Nadie aceptaría que lo fuesen para los pobres, de ahí que vayamos diciendo que
las queremos impermeables para los problemas, las enfermedades, el miedo aunque
todos sepamos que sólo lo serán para los predilectos de Dios. Las queremos
cerradas alrededor de nuestra abundancia, y las dotamos de vallas, de fosos,
de detectores de movimiento, de calor, de vida, para que no nos inquiete el
clamor de los que viven en la miseria.
En el límite de ese mundo de privilegiados, con arrogancia y
prepotencia de dueños, hemos puesto el cartel de “Prohibido el paso”.
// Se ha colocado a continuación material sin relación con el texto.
(* ===== verification/Logging.v ===== *)
(** * Log lines

    [service/logging.rs]: the level filter, where the lines go, the access log and the
    formatter of the service's own lines.  The time of a line and the text of a latency are
    arguments; the subscriber that calls the formatter is the library's. *)

From Stdlib Require Import Ascii.
From S2P Require Import Prelude RustStr Errors Config Paths.

Local Open Scope string_scope.
Local Open Scope list_scope.
Local Open Scope Z_scope.
Local Open Scope rust_scope.

(** ** Filter and targets *)

Definition env_filter_directive (level : string) : string :=
  let trimmed := trim level in
  if is_empty trimmed then "info"
  else if has_char "=" trimmed || has_char "," trimmed then trimmed
  else
    let lowered := to_ascii_lowercase trimmed in
    if existsb (String.eqb lowered) ["trace"; "debug"; "info"; "warn"; "warning"; "error"; "off"]
    then (if String.eqb lowered "warning" then "warn" else lowered)
    else trimmed.

(** A file that lines are appended to, with the directory that is created first. *)
Record log_file : Type := mkLogFile { file_path : path; created_dir : option path }.

Definition configured_file (file : option string) : option string :=
  match trim <$> file with Some p => if is_empty p then None else Some p | None => None end.

(** [main_log_file_writer]: the name falls back when the path ends in none. *)
Definition main_log_file (file : option string) : option log_file :=
  (fun p => let p := components p in
            mkLogFile (path_join (default (components ".") (path_parent p)) [Normal (default "service.log" (file_name p))]) (path_parent p))
    <$> configured_file file.

(** [write_access_log]: to the file, or to standard output. *)
Definition access_log_target (file : option string) : option log_file :=
  (fun p => mkLogFile (components p) (path_parent (components p))) <$> configured_file file.

(** [init_logging]: the layers, each with its target and whether it is coloured. *)
Definition log_layers (file : option string) : list (option log_file * bool) :=
  (None, true) :: match main_log_file file with Some f => [(Some f, false)] | None => [] end.

(** ** The access log *)

Definition end_line (line : string) : string :=
  match strip_suffix (String "010" "") line with Some _ => line | None => line +:+ String "010" "" end.

Definition format_access_line (template time status method path latency : string) : string :=
  end_line (replace "${latency}" latency (replace "${path}" path (replace "${method}" method (replace "${status}" status (replace "${time}" time template))))).

(** [access_log_middleware]: the line that is written for a request, if any. *)
Definition access_log_line (enabled : bool) (template time : string) (status : Z) (method path latency : string) : option string :=
  if enabled then Some (format_access_line template time (pretty status) method path latency) else None.

(** ** The service's own lines *)

Inductive Level : Type := TRACE | DEBUG | INFO | WARN | ERROR.

Definition esc (code : string) : string := String "027" ("[" +:+ code +:+ "m").
Definition COLOR_GREEN : string := esc "32".
Definition COLOR_BLUE : string := esc "34".
Definition COLOR_MAGENTA : string := esc "35".
Definition COLOR_YELLOW : string := esc "33".
Definition COLOR_RED : string := esc "31".
Definition COLOR_CYAN : string := esc "36".
Definition COLOR_WHITE : string := esc "37".
Definition COLOR_DARK_ORANGE : string := esc "38;5;208".
Definition COLOR_CYAN1 : string := esc "38;5;51".
Definition COLOR_DARK_SLATE_GRAY1 : string := esc "38;5;123".
Definition COLOR_BRIGHT_BLUE : string := esc "94".
Definition COLOR_BRIGHT_MAGENTA : string := esc "95".
Definition COLOR_BRIGHT_CYAN : string := esc "96".
Definition COLOR_RESET : string := esc "0".

Definition level_name (l : Level) : string :=
  match l with TRACE => "TRACE" | DEBUG => "DEBUG" | INFO => "INFO" | WARN => "WARNING" | ERROR => "ERROR" end.
Definition level_color (l : Level) : string :=
  match l with TRACE => COLOR_MAGENTA | DEBUG => COLOR_BLUE | INFO => COLOR_GREEN | WARN => COLOR_DARK_ORANGE | ERROR => COLOR_RED end.

(** The next piece of [split("::")]. *)
Definition next_part (rest : option string) : option (string * option string) :=
  match rest with
  | None => None
  | Some s => match split_once "::" s with Some (a, b) => Some (a, Some b) | None => Some (s, None) end
  end.
Definition part_or (rest : option string) (fallback : string) : string := match next_part rest with Some (p, _) => p | None => fallback end.

Definition component_name (target : string) : string :=
  match next_part (Some target) with
  | None => "main"
  | Some (first, rest) =>
      if String.eqb first "haruki_sekai_asset_updater" then
        match next_part rest with
        | None => "main"
        | Some (second, rest) =>
            if existsb (String.eqb second) ["core"; "service"; "bin"] then part_or rest second else second
        end
      else if String.eqb first "haruki_sekai_asset_updater_bin" then "main"
      else first
  end.

Definition component_color (component : string) : string :=
  let is_any := existsb (String.eqb component) in
  if is_any ["main"] then COLOR_BRIGHT_CYAN
  else if is_any ["core"; "config"] then COLOR_BRIGHT_MAGENTA
  else if is_any ["service"; "http"] then COLOR_GREEN
  else if is_any ["updater"; "asset"; "assets"] then COLOR_MAGENTA
  else if is_any ["storage"; "database"; "db"] then COLOR_BLUE
  else if is_any ["bin"] then COLOR_YELLOW
  else if is_any ["job"; "worker"] then COLOR_BRIGHT_BLUE
  else if is_any ["access"] then COLOR_CYAN
  else COLOR_BRIGHT_CYAN.

Definition ascii_upper (a : ascii) : ascii :=
  if (nat_of_ascii "a" <=? nat_of_ascii a)%nat && (nat_of_ascii a <=? nat_of_ascii "z")%nat then ascii_of_nat (nat_of_ascii a - 32) else a.
Fixpoint to_ascii_uppercase (s : string) : string :=
  match s with EmptyString => EmptyString | String a s => String (ascii_upper a) (to_ascii_uppercase s) end.

Definition trim_debug_quotes (value : string) : string := trim_matches "034" (trim value).
Definition normalize_region (value : string) : string :=
  let region := trim_debug_quotes value in
  let is_any := existsb (String.eqb region) in
  if is_any ["Jp"; "jp"] then "JP"
  else if is_any ["En"; "en"] then "EN"
  else if is_any ["Tw"; "tw"] then "TW"
  else if is_any ["Kr"; "kr"] then "KR"
  else if is_any ["Cn"; "cn"] then "CN"
  else to_ascii_uppercase region.

Record EventVisitor : Type := mkVisitor { message : option string; region : option string; job_id : option string; fields : list string }.
Definition no_fields : EventVisitor := mkVisitor None None None [].

(** [record_value]: a name with a guard that fails is an ordinary field. *)
Definition record_value (v : EventVisitor) (field : string * string) : EventVisitor :=
  let '(name, value) := field in
  let other shown := mkVisitor (message v) (region v) (job_id v) (fields v ++ [shown +:+ "=" +:+ value]) in
  if String.eqb name "message" then mkVisitor (Some value) (region v) (job_id v) (fields v)
  else if existsb (String.eqb name) ["region"; "server"; "server_region"] && negb (blank value)
  then mkVisitor (message v) (Some (normalize_region value)) (job_id v) (fields v)
  else if String.eqb name "job_id" && negb (blank value)
  then mkVisitor (message v) (region v) (Some (trim_debug_quotes value)) (fields v)
  else if String.eqb name "log_message" then other "message"
  else other name.

Definition painted (ansi : bool) (color text : string) : string := if ansi then color +:+ text +:+ COLOR_RESET else text.

Definition identity_tags (v : EventVisitor) (ansi : bool) : string :=
  match region v with Some r => "[" +:+ painted ansi COLOR_BLUE r +:+ "]" | None => "" end
  +:+ match job_id v with Some j => "[" +:+ painted ansi COLOR_CYAN1 ("Job-" +:+ j) +:+ "]" | None => "" end.

Definition format_event (ansi : bool) (now : string) (l : Level) (target : string) (record : list (string * string)) : string :=
  let component := component_name target in
  let v := foldl record_value no_fields record in
  let tags := identity_tags v ansi in
  let after_component := if is_empty tags then " " else "" in
  let after_identity := if is_empty tags then "" else " " in
  let extra := match fields v with [] => "" | fs => " " +:+ join_with " " fs end in
  let text := painted ansi COLOR_WHITE (default "" (message v) +:+ extra) in
  (if ansi then COLOR_DARK_SLATE_GRAY1 +:+ "[" +:+ now +:+ "]" +:+ COLOR_RESET else "[" +:+ now +:+ "]")
  +:+ "[" +:+ painted ansi (level_color l) (level_name l) +:+ "]"
  +:+ "[" +:+ painted ansi (component_color component) component +:+ "]"
  +:+ after_component +:+ tags +:+ after_identity +:+ text +:+ String "010" "".

(** ** Colours only add colour *)

(** A line without its escape sequences. *)
Fixpoint strip_ansi (inside : bool) (s : string) : string :=
  match s with
  | EmptyString => EmptyString
  | String a s =>
      if inside then strip_ansi (negb (Ascii.eqb a "m")) s
      else if Ascii.eqb a "027" then strip_ansi true s
      else String a (strip_ansi false s)
  end.

Lemma strip_plain t b : has_char "027" t = false -> strip_ansi false (t +:+ b) = t +:+ strip_ansi false b.
Proof.
  induction t as [|a t IH]; [done|]. cbn [has_char]. intros [Ha Ht]%orb_false_iff.
  change (String a t +:+ b) with (String a (t +:+ b)). cbn [strip_ansi]. rewrite Ha. by rewrite IH.
Qed.

Lemma strip_esc code b : has_char "m" code = false -> strip_ansi false (esc code +:+ b) = strip_ansi false b.
Proof.
  intros Hc. change (esc code +:+ b) with (String "027" (("[" +:+ code +:+ "m") +:+ b)). cbn [strip_ansi Ascii.eqb]. cbn.
  change (strip_ansi true ((code +:+ "m") +:+ b) = strip_ansi false b). induction code as [|a code IH]; [done|]. cbn [has_char] in Hc.
  apply orb_false_iff in Hc as [Ha Hc]. change ((String a code +:+ "m") +:+ b) with (String a ((code +:+ "m") +:+ b)). cbn [strip_ansi]. rewrite Ha.
  by apply IH.
Qed.

Lemma strip_painted code t b :
  has_char "m" code = false -> has_char "027" t = false -> strip_ansi false (painted true (esc code) t +:+ b) = t +:+ strip_ansi false b.
Proof.
  intros Hc Ht. unfold painted. rewrite !string_app_assoc, strip_esc, strip_plain by done. done.
Qed.

Lemma level_color_esc l : exists code, level_color l = esc code /\ has_char "m" code = false.
Proof. destruct l; by eexists. Qed.

Lemma component_color_esc c : exists code, component_color c = esc code /\ has_char "m" code = false.
Proof. unfold component_color. cbv zeta. repeat (destruct (existsb _ _); [by eexists|]). by eexists. Qed.

(** Pieces of a text without escapes have none. *)
Ltac plain_pieces H :=
  rewrite ?has_char_app in H; repeat match goal with H' : _ || _ = false |- _ => apply orb_false_iff in H' as [? ?] end.
Ltac plain := rewrite ?has_char_app; repeat (apply orb_false_iff; split); (assumption || reflexivity).
Ltac strip_pieces := rewrite ?string_app_assoc; repeat first [rewrite strip_painted by plain | rewrite strip_plain by plain | rewrite strip_esc by plain].

Lemma strip_tags v b :
  has_char "027" (identity_tags v false) = false ->
  strip_ansi false (identity_tags v true +:+ b) = identity_tags v false +:+ strip_ansi false b.
Proof.
  unfold identity_tags. intros Hp. destruct (region v) as [r|], (job_id v) as [j|]; cbn [painted] in Hp; plain_pieces Hp;
    change COLOR_BLUE with (esc "34"); change COLOR_CYAN1 with (esc "38;5;51"); strip_pieces; cbn [painted]; rewrite ?string_app_assoc; try done.
Qed.

Lemma tags_empty v : is_empty (identity_tags v true) = is_empty (identity_tags v false).
Proof. unfold identity_tags. by destruct (region v), (job_id v). Qed.

(** The coloured line is the plain one with escape sequences in it: whatever is logged, if the
    plain line has no escape character of its own, taking the escape sequences out of the
    coloured line gives the plain line. *)
Theorem colours_only_add_colour now l target record :
  has_char "027" (format_event false now l target record) = false ->
  strip_ansi false (format_event true now l target record) = format_event false now l target record.
Proof.
  unfold format_event. cbv zeta. rewrite tags_empty. set (v := foldl record_value no_fields record).
  set (c := component_name target). destruct (level_color_esc l) as (lc & -> & Hl). destruct (component_color_esc c) as (cc & -> & Hc).
  change COLOR_WHITE with (esc "37"). change COLOR_DARK_SLATE_GRAY1 with (esc "38;5;123").
  cbn [painted]. intros Hp. plain_pieces Hp. change COLOR_RESET with (esc "0"). strip_pieces. rewrite strip_tags by plain. strip_pieces. done.
Qed.

Module LoggingDemo.
Lemma colours_only_add_colour_witness :
  format_event false "12:00" WARN "haruki_sekai_asset_updater::service::poller" [("message", "tick"); ("region", "jp"); ("n", "3")]
  = "[12:00][WARNING][poller][JP] tick n=3" +:+ String "010" ""
  /\ strip_ansi false (format_event true "12:00" WARN "haruki_sekai_asset_updater::service::poller" [("message", "tick"); ("region", "jp"); ("n", "3")])
     = format_event false "12:00" WARN "haruki_sekai_asset_updater::service::poller" [("message", "tick"); ("region", "jp"); ("n", "3")].
Proof. split; [by vm_compute|]. apply (colours_only_add_colour "12:00" WARN); by vm_compute. Defined.

(** The values of an access line are searched for the tokens that come after them: a request
    can put its latency into the path that is logged. *)
Example path_is_filled_in : format_access_line "${path}" "now" "200" "GET" "/a?${latency}" "1.00ms" = "/a?1.00ms" +:+ String "010" "".
Proof. by vm_compute. Qed.
End LoggingDemo.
Ignorados e invisibles, Lázaro y sus llagas, el emigrante y sus sufrimientos,
han de quedar fuera de la sala de nuestro banquete.
Es una paradoja: En las fronteras se vive un drama que una y otra
vez desemboca en tragedia, pero todo se consuma ante la indiferencia de la
sociedad, sin que se altere la rutina de nuestro día a día. Esa indiferencia
permanente, esa inmunidad a la conmoción interior, sólo es posible si no se ve
lo que sucede, o si se justifica lo que se ve. De ahí la necesidad de romper el
silencio, de hacer luz sobre la escena, de poner delante de los ojos el dolor
de los pequeños de la tierra, de denunciar violencias, injusticias y políticas,
no sólo por amor de quienes sufren y mueren a la puerta de nuestra casa, sino
también por amor a los ciegos que, dentro de ella, no nos percatamos de que,
queriendo guardar la propia vida, la estamos perdiendo.
Si no vemos, si
no oímos, si no somos conscientes de nuestra responsabilidad en lo que sucede,
no daremos una oportunidad a la justicia, no habrá lugar en nosotros para la
compasión, no será posible la hospitalidad.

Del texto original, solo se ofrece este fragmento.